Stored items
======

(** X6 at the sample store: number 2 of comp.lang.go, and a number it does
    not hold. *)
Lemma GetArticleByNumber_lookup_witness :
  GetArticleByNumber sample_Unmarshal go_group 9 (healthy sample_store3 20) =
    ((zero_Article, Some ErrNoRows), healthy sample_store3 20) /\
  exists r x,
    In r (articles sample_store3) /\ art_id r = 2 /\
    GetArticleByNumber sample_Unmarshal go_group 2 (healthy sample_store3 20) =
      ((x, unmarshal_error sample_Unmarshal (art_header r)),
       healthy sample_store3 20) /\
    ArticleNumber x = 2.
Proof.
  assert (HG : memberships_of (ID go_group) sample_store3 =
               [mkMembership 1 1 1; mkMembership 2 2 1; mkMembership 3 3 1])
    by reflexivity.
  destruct (GetArticleByNumber_lookup sample_Unmarshal go_group 9 sample_store3
              20 sample_store3_wf) as (_ & Hnone).
  destruct (GetArticleByNumber_lookup sample_Unmarshal go_group 2 sample_store3
              20 sample_store3_wf) as (Hfound & _).
  split.
  - apply Hnone. rewrite HG. intros m [<-|[<-|[<-|[]]]]; simpl; lia.
  - destruct (Hfound (mkMembership 2 2 1)) as (r & x & Hr & Hid & Hx & _ & Hn & _).
    + rewrite HG. right. now left.
    + reflexivity.
    + exists r, x. auto.
Defined.

(** ** Saving an article, then reading it back *)

(** The four tables after a save in which every name resolves. *)
Lemma saved_store (a : Article) (names : list string) (ids : list Z)
  (s : Store) (t : Z) :
  resolved_ids names s = Some ids ->
  let id := next_rowid (map art_id (articles s)) in
  groups (saved a names t s) = groups s /\
  articles (saved a names t s) =
    articles s ++ [mkArticleRow id t (HeaderRaw a) (Body a) (Thread a)] /\
  (exists news,
     articles_to_groups (saved a names t s) = articles_to_groups s ++ news /\
     map atg_group_id news = ids /\
     Forall (fun m => atg_article_id m = id) news /\
     numbered_in_turn (articles_to_groups s) news) /\
  attachments_articles_mapping (saved a names t s) =
    attachments_articles_mapping s ++
    map (fun v => mkAttachmentRow id (ContentType v) (FileName v)) (Attachments a).
Proof.
  intros Hr id. unfold saved.
  rewrite (SaveArticle_healthy_ok a names ids s t Hr).
  cbn [snd store healthy]. fold id.
  set (s1 := fst (insert_article (HeaderRaw a) (Body a) (Thread a) t s)).
  destruct (add_attachments_tables id (Attachments a) t (add_memberships id ids t s1))
    as (Hg & Ha & Hm & Ht).
  destruct (add_memberships_tables id ids t s1)
    as (Hg1 & Ha1 & Ht1 & news & Hn & Hrest).
  rewrite Hg, Hg1, Ha, Ha1, Hm, Ht, Ht1.
  split; [reflexivity|]. split; [reflexivity|].
  split; [exists news; split; [exact Hn|exact Hrest]|reflexivity].
Qed.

======

• _Task directions_
Looking at the data above, show all lines where the word "exists" occurs.

• _Answer below_
  exists r x,
    + exists r, x. auto.
  (exists news,
  split; [exists news; split; [exact Hn|exact Hrest]|reflexivity].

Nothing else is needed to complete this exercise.